Nessa toada, não é à toa que milhares de pessoas exaltam a máxima popular de que, quem tem um amigo tem tudo. De fato, amizade é o amor que não busca vantagens, ultrapassa a normalidade e o oportunismo do convívio. O amigo é aquele que estende a mão quando outros a encolhem, aquele que em momentos árduos, empresta seu ombro. Nesse contexto, a canção dos poetas Marcos Maia e Bebé de Natercio se expressa com brilho, quando faz soar que se o tempo está sendo injusto, divida a pena pra dois.
Mas será que em uma sociedade como a nossa, imediatista, consumista, voltada para a sua própria imagem e que só pensa em si mesmo, ainda existe amizade? Particularmente, cremos que existem poucas amizades verdadeiras, mas existem. De nossa parte, podemos afirmar que temos ótimos amigos. Alguns distantes, e outros num convívio mais próximo, mas esse fator(distante/presente) não conta, pois como diria Fabrício Carpinejar, os amigos são para toda vida, ainda que não estejam conosco a vida inteira, ou os amigos não precisam estar ao lado para justificar a lealdade.
Mas de um modo geral, e longe de querer generalizar, não existe mais amizades como as de Carlos Gomes e André Rebouças, Roberto e Erasmo Carlos, Tina Turner e Cher, Gil e Caetano, Betty Davis e Jimi Hendrix etc. São pessoas que cultivam a cortesia e a lealdade.
O que pretendemos dizer, é que em tempos idos as amizades eram mais autênticas, registradas por cartas, bilhetes, mensagens, no contar da companhia seja em que momento fosse, que patenteavam uma energia comprovadora da intensidade dos sentimentos, mas que hoje, em sua grande maioria, foram substituídas pelo resumido palavreado do WhatsApp, apesar de acreditarmos ainda que a tecnologia não tem a capacidade de extinguir esse valor tão importante e que faz bem ao universo.

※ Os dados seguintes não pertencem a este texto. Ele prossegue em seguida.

(** A queue that is full, and a sender that sleeps. *)
Definition full : list (Z * Z * call) :=
  create 5 100 ++ send 3 2000 1 (replicate 2000 0) ++ [(0, 4, CSnd 4 root id1 100 0)].

(** The queue of the sleeping receiver is removed. *)
Definition removed : list (Z * Z * call) := to_sleep ++ [(0, 5, CCtl root id1 IPC_RMID)].

Definition after (b : bool) (l : list (Z * Z * call)) : mst := default msginit (run b msginit l).

Lemma after_reach b l : run b msginit l <> None -> reach (b = true) (after b l).
Proof.
  unfold after. destruct (run b msginit l) as [st|] eqn:E; [|done]. intros _. apply (msg_run_reach b msginit l st E), reach_init.
Qed.

(** The last step of a run that need not be one of those of the theorems. *)
Fixpoint plays (st : mst) (l : list (Z * Z * call)) : option (outcome (mst * pc)) :=
  match l with
  | [] => None
  | [(now, tid, c)] => exec st now tid c
  | (now, tid, c) :: l' => match exec st now tid c with Some (Ok (st', _)) => plays st' l' | _ => None end
  end.

Definition result (r : option (outcome (mst * pc))) : option (outcome pc) :=
  match r with Some (Ok (_, l)) => Some (Ok l) | Some Panic => Some Panic | None => None end.

Definition que_after (l : list (Z * Z * call)) (a : Z) : option que :=
  match plays msginit l with Some (Ok (st, _)) => ques st !! a | _ => None end.
(** A repository that holds two releases of the anime "21". *)
Definition torrent_store : InMemoryTorrentRepository.Store :=
  [ ("t1", torrent "[Grp] Show - 01 [1080p]" "0123456789abcdef" 10);
    ("t2", torrent "[Grp] Show - 02 [1080p]" "fedcba9876543210" 50) ].

Definition fifty_episodes : list Episode :=
  map (fun i => episode (Z.of_nat i)) (seq 1 50).

End Examples.

(** ** Further sample data *)

Module Samples.
Import Models.

(** The record [a] with the synopsis [s]. *)
Definition with_synopsis (s : string) (a : Anime) : Anime :=
  {| id := id a; title := title a; type := type a; status := status a;
     episodes := episodes a; duration := duration a; season := season a;
     year := year a; synopsis := Some s; background := background a;
     images := images a; trailer := trailer a; aired := aired a;
     broadcast := broadcast a; ratings := ratings a;
     ageRating := ageRating a; genres := genres a; themes := themes a;
     demographics := demographics a; studios := studios a;
     producers := producers a; licensors := licensors a;
     relations := relations a; adaptations := adaptations a;
     externalIds := externalIds a; createdAt := createdAt a;
     updatedAt := updatedAt a; lastSyncedAt := lastSyncedAt a |}.

End Samples.

(** ** [NyaaService]: the other extractors *)

Module NyaaExtractors.
Import Models JsString JsNumber.

Definition extractQuality (title : string) : TorrentQuality :=
  let titleLower := toLowerCase title in
  if includes titleLower "2160p" || includes titleLower "4k" then UHD_4K
  else if includes titleLower "1080p" then FULL_HD_1080p
  else if includes titleLower "720p" then HD_720p
  else if includes titleLower "480p" then SD_480p
  else if includes titleLower "raw" then RAW
  else UNKNOWN_QUALITY.

Definition extractCodec (title : string) : TorrentCodec :=
  let titleLower := toLowerCase title in
  if includes titleLower "hevc" || includes titleLower "h.265" then HEVC
  else if includes titleLower "h.264" || includes titleLower "x264" then H264
  else if includes titleLower "av1" then AV1
  else if includes titleLower "vp9" then VP9
  else if includes titleLower "xvid" then XVID
  else UNKNOWN_CODEC.

Definition extractReleaseType (title : string) : TorrentReleaseType :=
  let titleLower := toLowerCase title in
  if includes titleLower "batch" || includes titleLower "complete" then BATCH
  else if includes titleLower "season" then SEASON
  else if includes titleLower "movie" then MOVIE_RELEASE
  else if includes titleLower "ova" then OVA_RELEASE
  else if includes titleLower "special" then SPECIAL_RELEASE
  else EPISODE.

(** The leftmost place of [s] where [at_] matches: what a regular
    expression without [^] does. *)
Fixpoint search {T} (at_ : string -> option T) (s : string) : option T :=
  match at_ s with
  | Some x => Some x
  | None =>
      match s with
      | EmptyString => None
      | String _ s' => search at_ s'
      end
  end.

(** [[^\]]] *)
Definition not_closing (c : ascii) : bool := negb (Ascii.eqb c "]").

(** [\[([^\]]+)\]$] at the start of [s]: the run of [[^\]]] is taken whole,
    a shorter one would be followed by a character that is not "]". *)
Definition release_group_at (s : string) : option string :=
  match s with
  | String "[" r =>
      let '(group, rest) := span not_closing r in
      if negb (String.eqb group "") && String.eqb rest "]" then Some group
      else None
  | _ => None
  end.

(** [title.match(/\[([^\]]+)\]$/)], then [match[1]] *)
Definition extractReleaseGroup (title : string) : option string :=
  search release_group_at title.

Definition extractMetadata (title : string) : TorrentMetadata :=
  let titleLower := toLowerCase title in
  {| quality := extractQuality title;
     codec := extractCodec title;
     audioLanguages := NyaaService.extractAudioLanguages title;
     subtitleLanguages := NyaaService.extractSubtitleLanguages title;
     releaseType := extractReleaseType title;
     releaseGroup := extractReleaseGroup title;
     isDual := Some (includes titleLower "dual audio");
     isMultiSub := Some (includes titleLower "multi" && includes titleLower "sub");
     isBatch := Some (includes titleLower "batch");
     hasHardSubs := Some (includes titleLower "hardsub") |}.

(** [[a-fA-F0-9]] *)
Definition is_hex (c : ascii) : bool :=
  is_digit c || in_range 97 102 c || in_range 65 70 c.

(** [s] starts with [p] up to the case of letters; [p] is in lower case. *)
Fixpoint startsWith_ignoreCase (p s : string) : bool :=
  match p, s with
  | EmptyString, _ => true
  | String a p', String b s' =>
      if Ascii.eqb a (lower_char b) then startsWith_ignoreCase p' s' else false
  | String _ _, EmptyString => false
  end.

(** The first [n] characters of [s] when they all satisfy [f], and what
    follows them. *)
Fixpoint take_exactly (f : ascii -> bool) (n : nat) (s : string)
  : option (string * string) :=
  match n with
  | O => Some (EmptyString, s)
  | S n' =>
      match s with
      | String c s' =>
          if f c
          then match take_exactly f n' s' with
               | Some (a, r) => Some (String c a, r)
               | None => None
               end
          else None
      | EmptyString => None
      end
  end.

Fixpoint drop (n : nat) (s : string) : string :=
  match n, s with
  | S n', String _ s' => drop n' s'
  | _, _ => s
  end.

(** [btih:([a-fA-F0-9]{40})] with the flag [i], at the start of [s] *)
Definition info_hash_at (s : string) : option string :=
  if startsWith_ignoreCase "btih:" s
  then match take_exactly is_hex 40 (drop 5 s) with
       | Some (hash, _) => Some hash
       | None => None
       end
  else None.

Definition extractInfoHash (magnetLink : string) : string :=
  match search info_hash_at magnetLink with
  | Some hash => toLowerCase hash
  | None => EmptyString
  end.

(** The first alternative that matches, in the order a greedy quantifier
    tries them. *)
Fixpoint first_match {A T} (alternatives : list A) (k : A -> option T)
  : option T :=
  match alternatives with
  | [] => None
  | a :: rest =>
      match k a with
      | Some x => Some x
      | None => first_match rest k
      end
  end.

(** The literal character [c] *)
Definition expect (c : ascii) (s : string) : option string :=
  match s with
  | String a r => if Ascii.eqb a c then Some r else None
  | EmptyString => None
  end.

(** [(\d{2,3})] followed by [k]: three digits are tried before two. *)
Definition digits_2_3 {T} (s : string) (k : string -> string -> option T)
  : option T :=
  first_match [3%nat; 2%nat]
    (fun n => match take_exactly is_digit n s with
              | Some (d, r) => k d r
              | None => None
              end).

(** [\s*-\s*(\d{2,3})]: each [\s*] is followed by a character that is no
    white space, so that it takes the whole run. *)
Definition dash_then_digits (s : string) : option string :=
  match expect "-" (dropWhile is_space s) with
  | Some r => digits_2_3 (dropWhile is_space r) (fun d _ => Some d)
  | None => None
  end.

(** [(\d{2,3})\s*-\s*(\d{2,3})] at the start of [s] *)
Definition range_at (s : string) : option (string * string) :=
  digits_2_3 s (fun a r =>
    match dash_then_digits r with
    | Some b => Some (a, b)
    | None => None
    end).

Definition is_E (c : ascii) : bool := Ascii.eqb c "E" || Ascii.eqb c "e".
Lemma url_depends_on_root_package_name_witness :
  option_map url (first_page (getPages Foo 0) (store_of ref_mypkg))
  = option_map url
      (first_page (getPages (named "Foo") 1)
         (assign 0 REF_mypkg
            (store_of {| root := "/ref"; packageName := "mypkg";
                         others := [("symbols", JsArray [])] |})))
  /\ option_map url (first_page (getPages Foo 0) (store_of ref_mypkg))
     = Some "/ref/mypkg/foo.import".
Proof.
  destruct (url_depends_on_root_package_name Foo (named "Foo") 0 1
              (store_of ref_mypkg)
              (assign 0 REF_mypkg
                 (store_of {| root := "/ref"; packageName := "mypkg";
                              others := [("symbols", JsArray [])] |}))
              eq_refl eq_refl eq_refl) as (H1 & H2 & _).
  split; [exact H1 | exact H2].
Defined.

(** * Further properties of the renderer *)

(** ** Strings *)

Lemma append_inj_r a : forall b c, a ++ c = b ++ c -> a = b.
Proof.
  induction a as [|x a IH]; intros [|y b] c E.
  - reflexivity.
  - apply (f_equal String.length) in E. cbn in E. rewrite length_append in E. lia.
  - apply (f_equal String.length) in E. cbn in E. rewrite length_append in E. lia.
  - cbn in E. injection E as -> E. f_equal. now apply (IH b c).
Qed.


Lemma substring_append a b :
  String.substring (String.length a) (String.length b) (a ++ b) = b.
Proof.
  induction a as [|x a IH]; cbn; [|exact IH].
  induction b as [|y b IHb]; cbn; [reflexivity | now rewrite IHb].
Qed.

Lemma endsWith_append a b : JsString.endsWith (a ++ b) b = true.
Proof.
  unfold JsString.endsWith. rewrite length_append.
  replace (String.length a + String.length b - String.length b)
    with (String.length a) by lia.
  rewrite substring_append, String.eqb_refl, andb_true_r.
  apply Nat.leb_le. lia.
Qed.

Lemma contexts_assign r c st : contexts (assign r c st) r = c.
Proof. cbn. now rewrite Nat.eqb_refl. Qed.

(** ** Collisions of urls *)

(** X1: in one package, the pages of two import records have the same url
    exactly when their names are equal up to case. *)
Theorem url_collision_iff
    (item1 item2 : DocNodeImport) (ctx : Ref) (st : Store) :
  option_map url (first_page (getPages item1 ctx) st)
  = option_map url (first_page (getPages item2 ctx) st)
  <-> JsString.toLocaleLowerCase (name item1)
      = JsString.toLocaleLowerCase (name item2).
Proof.
  unfold first_page. rewrite !next_getPages. cbn [fst value_of option_map url].
  split.
  - intros [= E]. apply append_inj_l in E.
    cbn [String.append] in E. injection E as E. apply append_inj_l in E.
    cbn [String.append] in E. injection E as E. now apply append_inj_r in E.
  - intros ->. reflexivity.
Qed.



(** X3: the url of every import page ends with [.import], whatever the
    root, the package and the name are. *)
Theorem url_ends_with_import
    (item : DocNodeImport) (ctx : Ref) (st : Store) :
  exists page,
    first_page (getPages item ctx) st = Some page
    /\ JsString.endsWith (url page) ".import" = true.
Proof.
  unfold first_page. rewrite next_getPages. eexists. split; [reflexivity|].
  cbn [url]. rewrite <- !append_assoc. apply endsWith_append.
Qed.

Não se pode negar que no momento atual, há uma espécie de solidariedade entre as pessoas, porém, em grande parte forçada, já que é tão somente em razão da pandemia, o que indubitavelmente não é amizade. Na verdade, a pandemia faz emergir a intuição perfeita e acabada de nossas contingências e fraquezas. Independentemente de nossa origem, cor, condição social, sexo, religião ou time de futebol, fazemos parte agora de uma mesma posição: somos potenciais vítimas da covid-19.
A ideia de fazer parte da nova categoria de potenciais vítimas do vírus desmancha fortuita sensação de ser o outro um inimigo, uma fonte de desventura, pois todos somos, sem o querer, de forma simultânea alvos ou transmissores do mal. Isso impõe a humildade de reconhecer que se deve aos demais a atenção de cuidados para afastá-los do perigo.

Se o tempo tá sendo ingrato
O amigo quebra as amarras
O ombro emprestar
A porta se abrir
O sonho mear, sorrir
E assim a dor vai vir de mais distante
Chegar mais que um pedaço atrasada
Quem sabe, ela passa para diante
Quem sabe, vai bater em porta errada
Se amigo não é pra isso
Amigo é pra bem mais
Amigo é todo dia
E todo o dia mais
Se o tempo tá sendo injusto
Divida a pena pra dois
Se a gente meiar
Podemos salvar
Aliviando a quem se expôs
E dói…
De amigos/ Marcos Maia/
Bebé de Natercio.

João Pessoa, no frio de agosto de 2020.